Copyright © 2020 by The American Society for Pharmacology and Experimental Therapeutics.
Figures
Development of OATP2B1-deficient (OATP2B1−/−) mouse model. (A) Conformation of transgenic allele in Slco2b1tm1a(KOMP)Wtsi. FRT, flippase recombinase target; En2 SA, splice acceptor of mouse Engrailed2 Exon2; IRES, internal ribosome entry site; LacZ, gene encoding β-galactosidase; pA, polyadenylation signal; loxP, sequence targeted by Cre recombinase; hBactP, human β-actin gene promotor; neo, neomycin resistnace. (B) Illustration of breeding strategy. Flp, mice expressing flippase; Cre, mice expressing Cre recombinase. (C) For genotyping of the rederived mice, PCRs detect a fragment of loxP (283 bp) that is downstream to the targeted region, indicating the success of embryo rederivation (1, 3, 4, and 6). ddH2O, double-distilled H2O. (D) For genotyping of resulting mice from F2, PCRs detect a fragment of Oatp2b1 exon 4 (wild-type primers, wild-type: 463 bp) or the entire exon 4 region (knockout primers, wild-type: 1318 bp, knockout: 616 bp). (E) mRNA expression was assessed by real-time qPCR, and levels were undetectable in major organs of Oatp2b1-deficient mice. LI, large intestine; SI, small intestine.
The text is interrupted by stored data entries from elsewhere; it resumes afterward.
(** A new round starts with the number of keys of each token. *)
Definition start_round (self : TokenIndexedRows) (tokens : list string) : TokenIndexedRows :=
  fold_left (λ self token,
    match by_token self !! token with
    | Some keys => self <| scan_remaining := <[token := size keys]> (scan_remaining self) |>
    | None => self
    end) tokens self.

Definition scan_keys (self : TokenIndexedRows) (tokens : list string) (budget : nat)
    : TokenIndexedRows * list string :=
  let self := if scan_incomplete self tokens then self else start_round self tokens in
  let per_token := ((budget / (length tokens `max` 1)) `max` 1)%nat in
  fold_left (scan_token budget per_token) tokens (self, []).

(** ** The indexes are exact *)

(** The sets of an index are those of a relation, and none is empty. *)
Definition exact (index : gmap string (gset string)) (P : string → string → Prop) : Prop :=
  (∀ k key, key ∈ default ∅ (index !! k) ↔ P k key) ∧ ∀ k, index !! k ≠ Some ∅.

Lemma exact_ext index P Q : exact index P → (∀ k key, Q k key ↔ P k key) → exact index Q.
Proof. intros [H1 H2] HQ. split; [|done]. intros k key. by rewrite HQ. Qed.

Lemma exact_add index P k key :
  exact index P → exact (index_add index k key) (λ k' key', P k' key' ∨ (k' = k ∧ key' = key)).
Proof.
  intros [H1 H2]. unfold index_add. split.
  - intros k' key'. destruct (decide (k' = k)) as [->|Hn].
    + rewrite lookup_insert_eq. cbn. rewrite elem_of_union, elem_of_singleton, H1. naive_solver.
    + rewrite lookup_insert_ne, H1 by done. naive_solver.
  - intros k'. destruct (decide (k' = k)) as [->|Hn].
    + rewrite lookup_insert_eq. intros [= E]. set_solver.
    + by rewrite lookup_insert_ne.
Qed.

Lemma exact_remove index P k key :
  exact index P → exact (index_remove index k key) (λ k' key', P k' key' ∧ ¬ (k' = k ∧ key' = key)).
Proof.
  intros [H1 H2]. unfold index_remove. destruct (index !! k) as [keys|] eqn:E.
  - assert (∀ key', key' ∈ keys ↔ P k key') as Hk by (intros; by rewrite <- H1, E).
    destruct (bool_decide _) eqn:B; bool_hyps; split; intros k'; (destruct (decide (k' = k)) as [->|Hn]).
    + intros key'. rewrite lookup_delete_eq. cbn. rewrite <- Hk. set_solver.
    + intros key'. rewrite lookup_delete_ne, H1 by done. naive_solver.
    + by rewrite lookup_delete_eq.
    + by rewrite lookup_delete_ne.
    + intros key'. rewrite lookup_insert_eq. cbn. rewrite <- Hk. set_solver.
    + intros key'. rewrite lookup_insert_ne, H1 by done. naive_solver.
    + rewrite lookup_insert_eq. naive_solver.
    + by rewrite lookup_insert_ne.
  - split; [|done]. intros k' key'. rewrite H1. split; [|tauto]. intros HP. split; [done|]. intros [-> ->].
    apply H1 in HP. rewrite E in HP. set_solver.
Qed.

Definition token_of (m : gmap string V) (t key : string) : Prop := ∃ v, m !! key = Some v ∧ token v = t.
Definition order_of (m : gmap string V) (o key : string) : Prop := ∃ v, m !! key = Some v ∧ order_key v = Some o.

Record wf (self : TokenIndexedRows) : Prop := {
  wf_token : exact (by_token self) (token_of (rows self));
  wf_order : exact (by_order self) (order_of (rows self));
  wf_cursors : dom (cursors self) ⊆ dom (by_token self);
  wf_scan : dom (scan_remaining self) ⊆ dom (by_token self) }.

Lemma default_wf : wf default_rows.
Proof.
  split; cbn; try done; (split; [|done]); intros k key; rewrite lookup_empty; cbn; (split; [set_solver|]);
    intros (v & Hv & _); by rewrite lookup_empty in Hv.
Qed.

Lemma index_remove_dom index k key :
  dom (index_remove index k key) =
  match index !! k with
  | Some keys => if bool_decide (keys ∖ {[key]} = ∅) then dom index ∖ {[k]} else dom index
  | None => dom index
  end.
Proof.
  unfold index_remove. destruct (index !! k) as [keys|] eqn:E; [|done].
  destruct (bool_decide _); [by rewrite dom_delete_L|].
  rewrite dom_insert_L. apply elem_of_dom_2 in E. set_solver.
Qed.

Lemma remove_wf self key : wf self → wf (remove self key).1 ∧ rows (remove self key).1 = delete key (rows self).
Proof.
  intros [Ht Ho Hc Hs]. unfold remove. destruct (rows self !! key) as [row|] eqn:E.
  2: { split; [by split|]. symmetry. by apply delete_id. }
  assert (exact (index_remove (by_token self) (token row) key) (token_of (delete key (rows self)))) as Ht'.
  { eapply exact_ext; [apply exact_remove, Ht|]. intros t k. unfold token_of. setoid_rewrite lookup_delete_Some.
    naive_solver. }
  assert (∀ o, order_key row = Some o →
    exact (index_remove (by_order self) o key) (order_of (delete key (rows self)))) as Ho'.
  { intros o Eo. eapply exact_ext; [apply exact_remove, Ho|]. intros t k. unfold order_of.
    setoid_rewrite lookup_delete_Some. naive_solver. }
  assert (order_key row = None → exact (by_order self) (order_of (delete key (rows self)))) as Hn.
  { intros Eo. eapply exact_ext; [apply Ho|]. intros t k. unfold order_of. setoid_rewrite lookup_delete_Some.
    naive_solver. }
  pose proof (index_remove_dom (by_token self) (token row) key) as Hd.
  cbv zeta. cbn [by_token set]. destruct (by_token self !! token row) as [keys|] eqn:Ek;
    [destruct (bool_decide (keys ∖ {[key]} = ∅))|]; destruct (order_key row) as [o|];
    (split; [split; cbn; auto; rewrite ?Hd, ?dom_delete_L; set_solver|done]).
Qed.

(** A row replaced by one of the same identity is found under the same identities. *)
Lemma replace_same {X} (g : V → X) (m : gmap string V) key old value k x :
  m !! key = Some old → g old = g value →
  (∃ v, <[key := value]> m !! k = Some v ∧ g v = x) ↔ (∃ v, m !! k = Some v ∧ g v = x).
Proof.
  intros E Eg. destruct (decide (k = key)) as [->|Hn].
  - rewrite lookup_insert_eq, E. naive_solver.
  - by rewrite lookup_insert_ne.
Qed.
Pharmacokinetic profiles of fluvastatin in mice. (A) Plasma concentration-time profiles of fluvastatin in male wild-type mice and male Oatp2b1-knockout (Oatp2b1−/−) mice after oral fluvastatin administration through gavage (n = 5). (B) Plasma concentration-time profiles of fluvastatin in female wild-type mice and female Oatp2b1−/− mice after oral fluvastatin administration (n = 5). (C) Fluvastatin in liver 4 hours after oral administration (n = 5). (D) Plasma concentration-time profile of fluvastatin in male wild-type mice and male Oatp2b1−/− mice after tail vein injection of fluvastatin. Slopes of best-fit lines were 0.36 ml/h vs. 0.42 ml/h (n = 5, P > 0.05). (E) Plasma concentration-time profile of fluvastatin in female wild-type mice and female Oatp2b1−/− mice after tail vein injection of fluvastatin. Slopes of best-fit lines were 0.36 ml/h vs. 0.32 ml/h (n = 5, P > 0.05).
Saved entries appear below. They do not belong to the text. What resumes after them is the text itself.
(* ===== verification/Routes.v ===== *)
(** * Ownership routes and their retirement

    The route maps of a shared account say which strategy instance owns an order or a
    trade.  A map is 64 shards, each an immutable snapshot of 64 leaves replaced by
    read-copy-update (hexagent-account/src/account/route_snapshot.rs and
    [ShardedRouteMap] in shared_account.rs); the garbage collector hands the snapshots it
    replaces to a cold owner through a bounded queue of credits
    (route_retirement.rs), so that no reader ever runs their destructor.

    An [rcu] retries its closure until the snapshot it read is the one it replaces: it
    is one atomic step on the shard, and the theorems about one shard hold for whatever
    snapshot that step finds.  The hash is a parameter: nothing is assumed of it.
    Snapshots in the queue are identified by a number; who still reads one is told to
    the reclaiming turn.

    Proved: whatever the hash, the sharded map is a map and a batch changes each key as
    its owner and its changes say, a key rebound to another owner surviving; concurrent
    claims of a key have one winner; a deletion turn never overflows its batch; credits
    bound the queue, whose send therefore never fails, and come back once no reader is
    left. *)

From S2P Require Import Prelude.

Definition ROUTE_SHARD_COUNT : nat := 64.
Definition LEAVES : nat := 64.

Section Routes.
Context (hash : string → nat).

(** ** One shard *)

#[local] Abbreviation Leaf := (gmap string string).

Record RouteSnapshot := mkSnapshot { leaves : list Leaf }.

Definition default_snapshot : RouteSnapshot := mkSnapshot (replicate LEAVES ∅).

Definition leaf_index (key : string) : nat := (hash key / ROUTE_SHARD_COUNT) mod LEAVES.
#[local] Arguments leaf_index : simpl never.

Definition snapshot_get (s : RouteSnapshot) (key : string) : option string :=
  leaf ← leaves s !! leaf_index key; leaf !! key.

Definition contains_key (s : RouteSnapshot) (key : string) : bool :=
  bool_decide (is_Some (snapshot_get s key)).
Expression of transporters and enzymes of putative relevance to fluvastatin pharmacokinetics as determined by real-time qPCR. Relative mRNA expression of the Oatp1b2, Abcc2 (Mrp2), Cyp2c65, and Cyp2c66 genes was determined in livers (A and C) and small intestine (B and D) collected from male (A and B) and female (C and D) wild-type mice or male and female Oatp2b1-knockout (Oatp2b1−/−) mice. Data are presented as means (bars) and S.E.M. (error bars) of four observations per genotype and sex. Expression values were normalized to the housekeeping gene, glyceraldehye-3-phosphate dehydrogenase. *P < 0.05 vs. wild-type; ****P < 0.0001 vs. wild-type.
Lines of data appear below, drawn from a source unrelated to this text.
(** Rounding commutes with a multiplication by a power of two. *)
Lemma fl_scale (x k : Z) : 0 < x -> 0 <= k -> fl (x * 2 ^ k) = fl x * 2 ^ k.
Proof.
  intros Hx Hk.
  assert (Hpk : 0 < 2 ^ k) by (apply Z.pow_pos_nonneg; lia).
  unfold fl at 1.
  destruct (Z.ltb_spec (x * 2 ^ k) (2 ^ 53)) as [Hy|Hy].
  { rewrite fl_exact by nia. reflexivity. }
  rewrite Z.log2_mul_pow2 by lia.
  destruct (Z.ltb_spec x (2 ^ 53)) as [Hx53|Hx53].
  - rewrite (fl_exact x Hx53).
    assert (Hl : Z.log2 x < 53) by (apply Z.log2_lt_pow2; lia).
    assert (Hl0 : 0 <= Z.log2 x) by apply Z.log2_nonneg.
    assert (Hs1 : 0 <= k + Z.log2 x - 52).
    { destruct (Z.le_gt_cases 52 (k + Z.log2 x)) as [|Hlt]; [lia|].
      exfalso. assert (x * 2 ^ k < 2 ^ 53); [|lia].
      pose proof (Z.log2_spec x Hx) as [_ Hhi].
      apply Z.lt_le_trans with (2 ^ Z.succ (Z.log2 x) * 2 ^ k).
      - nia.
      - rewrite <- Z.pow_add_r by lia. apply Z.pow_le_mono_r; lia. }
    set (s := k + Z.log2 x - 52) in *.
    assert (Hks : 2 ^ k = 2 ^ (k - s) * 2 ^ s).
    { rewrite <- Z.pow_add_r by lia. f_equal. lia. }
    rewrite Hks, Z.mul_assoc.
    unfold rne. assert (Hps : 0 < 2 ^ s) by (apply Z.pow_pos_nonneg; lia).
    rewrite Z.div_mul by lia. rewrite Z.mod_mul by lia.
    destruct (Z.ltb_spec (2 * 0) (2 ^ s)); [reflexivity | lia].
  - unfold fl. destruct (Z.ltb_spec x (2 ^ 53)); [lia|].
    destruct (log2_shift x Hx53) as [Hs _].
    replace (k + Z.log2 x - 52) with ((Z.log2 x - 52) + k) by lia.
    rewrite rne_scale by lia. rewrite Z.pow_add_r by lia. ring.
Qed.

Lemma floor_scaled_shift (m e a : Z) :
  0 <= m -> 0 <= a -> 0 <= e + a ->
  floor_scaled m e = (m * 2 ^ (e + a)) / 2 ^ a.
Proof.
  intros Hm Ha Hea. unfold floor_scaled.
  assert (Hpa : 0 < 2 ^ a) by (apply Z.pow_pos_nonneg; lia).
  destruct (Z.leb_spec 0 e).
  - rewrite Z.pow_add_r by lia. rewrite Z.mul_assoc. now rewrite Z.div_mul by lia.
  - assert (Hsplit : 2 ^ a = 2 ^ (e + a) * 2 ^ (- e)).
    { rewrite <- Z.pow_add_r by lia. f_equal. lia. }
    rewrite Hsplit, (Z.mul_comm m).
    rewrite Z.div_mul_cancel_l; [reflexivity | | ];
      apply Z.pow_nonzero; lia.
Qed.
Oatp2b1-mediated fluvastatin-erlotinib interaction. (A) Influence of TKIs on E3S uptake in HEK293 cells overexpressing human OATP2B1. Both HEK293-OATP2B1 and HEK293-control vector cells were coincubated with designated amount of inhibitors and [3H]-E3S (2.5 µM) for 5 minutes. Uptake values were normalized to that observed for the DMSO group. Data are presented as means (bars) and S.E.M. (error bars) of at least two experiments performed in triplicate (n = 6–12 for TKIs; n = 69 for DMSO). (B) Comparison between uptake of fluvastatin (0.2 μM) in the presence or absence of erlotinib (10 μM) in cells overexpressing OATP2B1 or Oatp2b1. (C and D) Plasma concentration-time profile of fluvastatin in mice pretreated with vehicle or erlotinib (100 mg/kg) in female wild-type mice (C) and female Oatp2b1-knockout (Oatp2b1−/−) mice (D) (n = 4). (E) Fluvastatin concentration in liver 4 hours after oral administration (n = 4).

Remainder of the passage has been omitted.